Sorry but this answer is so wrong and misinformed that I just had to reply.
Karsten75 :
Well, Windows 7 has about 40 million lines of code, Facebook has about 60 million.
Actually the kernel has 40 million lines, Facebook is nowhere near 60 million (likely nearer 100,000)
Karsten75 :
Games executes tight loops over small pieces of code to render terrain.
Tight loop has a very narrow definition when it comes to code, but I'll overlook that. Games don't iterate over loops, at least well designed ones don't, they're event based.
Karsten75 :
for video rendering, etc, every pixel gets processes. Do a rough calculation of how many pixels you are rendering. Astrophysics and nuclear energy modeling takes days on
petaflop super computers. Your GPU has to process every pixel, as well as render all textures for every frame. Calculate how many operations would that be if each has a single instruction, which it has not.
There are two problems here. First the CPU rarely ever touches a pixel, it touches an object and that gets sent to a GPU that handles pixels. A GPU is a highly parallel SIMD machine that can apply a single operation to thousands of datapoints at once whereas a CPU is a general purpose machine. The memory architecture for GPUs is highly specialized and the GPU generally doesn't have to wait to write to it's memory to complete before moving on. Your also mixing particles and textures, same thing different scale. Second physics modeling doesn't render or compute pixels. Calculations are done on individual particles and the effects propagated throughout the system. The general bottleneck in one of these systems is messaging.
Karsten75 :
CPUs have extremely high-speed caches very near them (no transmission delay). In fact, modern CPU architecture has 3 levels of high-speed cache and a huge part of CPU design is to figure out what data has to be in the cache to be ready for the CPU to process.
Depends on the CPU. ARM only requires a single level of cache. Intel and AMD are the exception with 3 rather than the rule. Transmission delay and latency are two different things.
Karsten75 :
CPU design does things like looking ahead in the stream of instructions to pre-fetch future instructions and data, it decodes instructions, sometimes it even executes instructions out of sequence if that optimizes execution without altering the outcome.
Actually this isn't entirely true. Instructions and data are prefetched only if memory access occurs in a predictable pattern. This is generally true but certain types of computions are inherently non-deterministic and prefetching doesn't work. Out of order execution can change the result of optimized versus unoptimized code. It's rare but it's something that one has to be aware of.
Karsten75 :
It may employ branch prediction to decide which branch of an "if" will be executed, and perhaps store multiple branches of code as pre-fetched, just in case.

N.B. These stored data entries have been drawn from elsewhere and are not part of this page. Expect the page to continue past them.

Lemma sweep_one_terminates node r tr sb :
  same_nodes now r0 r -> NodeHealthy r0 now node = true -> orphan node sb ->
  ATerminate node (SandboxId sb) ∈ snd (sweep_one g now desired live node (r, tr) sb).
Proof.
  intros Hsame Hh (Hd & Hv & Hg). unfold sweep_one.
  rewrite (bool_decide_false _ Hd), (bool_decide_false _ Hv).
  destruct (Z.ltb_spec (UptimeSeconds sb) (grace_seconds g)); [lia|].
  destruct (Hsame node) as [Hh' Hs]. unfold terminateOnNode. rewrite Hh', Hh.
  assert (is_Some (nodes r !! node)) as Hn.
  { apply Hs. unfold NodeHealthy in Hh. destruct (nodes r0 !! node); [by eexists|done]. }
  unfold GetNode. destruct Hn as [n Hn]. rewrite Hn. simpl.
  destruct (GetConnection_dials r node) as [c Hc]; [by eexists|].
  destruct (GetConnection dial r node) as [r' [c'|]]; [|done]. simpl.
  apply elem_of_app. right. by left.
Qed.

Lemma sweep_inner_terminates node all sbs sb r tr :
  same_nodes now r0 r -> list_rpc node = Some all -> (forall x, x ∈ sbs -> x ∈ all) -> Forall justified tr ->
  NodeHealthy r0 now node = true -> orphan node sb -> sb ∈ sbs ->
  ATerminate node (SandboxId sb) ∈ snd (fold_left (sweep_one g now desired live node) sbs (r, tr)).
Proof.
  intros Hsame Hl Hsub Htr Hh Ho Hin. revert r tr Hsame Hsub Htr.
  induction sbs as [|x sbs IH]; intros r tr Hsame Hsub Htr; [by apply not_elem_of_nil in Hin|].
  cbn [fold_left]. apply elem_of_cons in Hin as [->|Hin].
  - apply sweep_inner_keeps. by apply sweep_one_terminates.
  - destruct (sweep_one_inv node all x r tr) as [H1 H2]; try done; [apply Hsub; by left|].
    destruct (sweep_one g now desired live node (r, tr) x) as [r' tr']. apply IH; try done.
    intros y Hy. apply Hsub. by right.
Qed.

Lemma sweepOrphans_terminates order n all sb :
  n ∈ order -> NodeHealthy r0 now (Name n) = true -> list_rpc (Name n) = Some all ->
  sb ∈ all -> orphan (Name n) sb ->
  ATerminate (Name n) (SandboxId sb) ∈ snd (sweepOrphans g now desired live order r0).
Proof.
  intros Hin Hh Hl Hsb Ho. apply list_elem_of_split in Hin as (pre & post & ->).
  pose proof (sweepOrphans_inv pre) as [Hsame Hj].
  unfold sweepOrphans in *. rewrite fold_left_app.
  destruct (fold_left _ pre (r0, [])) as [r tr]. cbn [fold_left]. simpl in Hsame, Hj.
  apply sweep_outer_keeps. rewrite (proj1 (Hsame (Name n))), Hh. simpl.
  unfold listSandboxes. destruct (GetConnection_dials r (Name n)) as [c Hc].
  { apply (Hsame (Name n)). unfold NodeHealthy in Hh. destruct (nodes r0 !! Name n); [by eexists|done]. }
  pose proof (GetConnection_same now r (Name n)) as Hg.
  destruct (GetConnection dial r (Name n)) as [r' [c'|]]; [|done]. simpl in Hg.
  rewrite Hl. simpl. apply (sweep_inner_terminates (Name n) all); try done.
  by eapply same_nodes_trans.
Qed.
End Sweep.
(* ===== verification/Cas.v ===== *)
(** * Content-addressed snapshot store (internal/cas)

    [Chunk]: digests and fixed-size chunking (chunk.go).  [Manifest]: the
    snapshot manifest, its canonical encoding and digest (manifest.go).
    [Store]: writing snapshots into the store, reconstructing their files and
    checking files against a manifest (store.go, verify.go).  [Transfer]:
    incremental pull from an untrusted peer (transport.go) and the read surface
    a node serves (http_transport.go).  [Evict]: pins and the least-recently-used
    eviction (evict.go). *)
From S2P Require Import Prelude GoLib GoFs GoJson Sha256.

Module Chunk.

Definition ChunkSize : Z := Z.shiftl 4 20.

(** The pattern [^[a-f0-9]{64}$]. *)
Definition hex_lower (c : ascii) : bool := is_digit c || in_range "a" "f" c.
Definition Validate (d : string) : bool :=
  Nat.eqb (String.length d) 64 && string_forallb hex_lower d.

Record ChunkRef := MkRef { Digest : string; Size : Z }.

#[global] Instance ChunkRef_eq_dec : EqDecision ChunkRef.
Proof. solve_decision. Defined.

Definition digestBytes (b : bytes) : string := hex_encode (Sum256 b).

(** [io.ReadFull] into a buffer of [n] bytes: the bytes read and the rest of the
    file.  It reads [n] bytes, or fewer when the file ends first. *)
Fixpoint read_full (n : Z) (data : bytes) : bytes * bytes :=
  match data with
  | [] => ([], [])
  | c :: data' => if 0 <? n then let '(b, r) := read_full (n - 1) data' in (c :: b, r) else ([], data)
  end.

(** The chunking loop: a short read is the last one ([io.ErrUnexpectedEOF]), an
    empty one ends the file ([io.EOF]).  Every full read consumes a byte, so one
    more than the file's length is enough fuel. *)
Fixpoint read_blocks (fuel : nat) (data : bytes) : list bytes :=
  match fuel with
  | O => []
  | S fuel' =>
      let '(block, rest) := read_full ChunkSize data in
      match block with
      | [] => []
      | _ :: _ =>
          if Z.of_nat (length block) <? ChunkSize then [block] else block :: read_blocks fuel' rest
      end
  end.

Definition blocks_of (data : bytes) : list bytes := read_blocks (S (length data)) data.

Definition ref_of (block : bytes) : ChunkRef :=
  MkRef (digestBytes block) (Z.of_nat (length block)).

Definition chunkFile (fs : fs_t) (path : string) : option (list ChunkRef) :=
  data ← read_file fs path; Some (map ref_of (blocks_of data)).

Virtually all architectures have some sort of branch predictor, but only a single branch is prefetched. If you could load two branches and operate on the them simultaneously you could discard the one you didn't need, hence the predictor.
Karsten75 :
small programs, such as Prime95, can load their entire instruction set, as well as data in L1 cache
An instruction set is part of a CPU micro-architecture. You're referring to the working set. It's doubtful that Prime95 entirely fits within the L1, however the part that does the heavy lifting may fit. You don't have to fit the entire program into cache, just the part that's running at the moment. This problem is referred to as locality and caches are designed with this in mind.
Karsten75 :
that is accessible at the speed of the processor, thus removing all waiting
In general L1 latency is 5 to 10 cycles, L2 is 50 to 80, and L3 is 150 to 300. Although they run at the speed of the CPU you still have to wait.
Karsten75 :
and managing to drive the CPU to 100$ utilization.
You can't drive a CPU to 100%. You can make it look like the CPU is loaded 100% of the time, but all that means is that there's a single instruction waiting to be retired 100% of the time. In reality a CPU at 100% load is really utilizing around 30% of the transistors (not including caches). Most CPUs have more functional units than dispatch units since code tends to only use a few functional units at a time.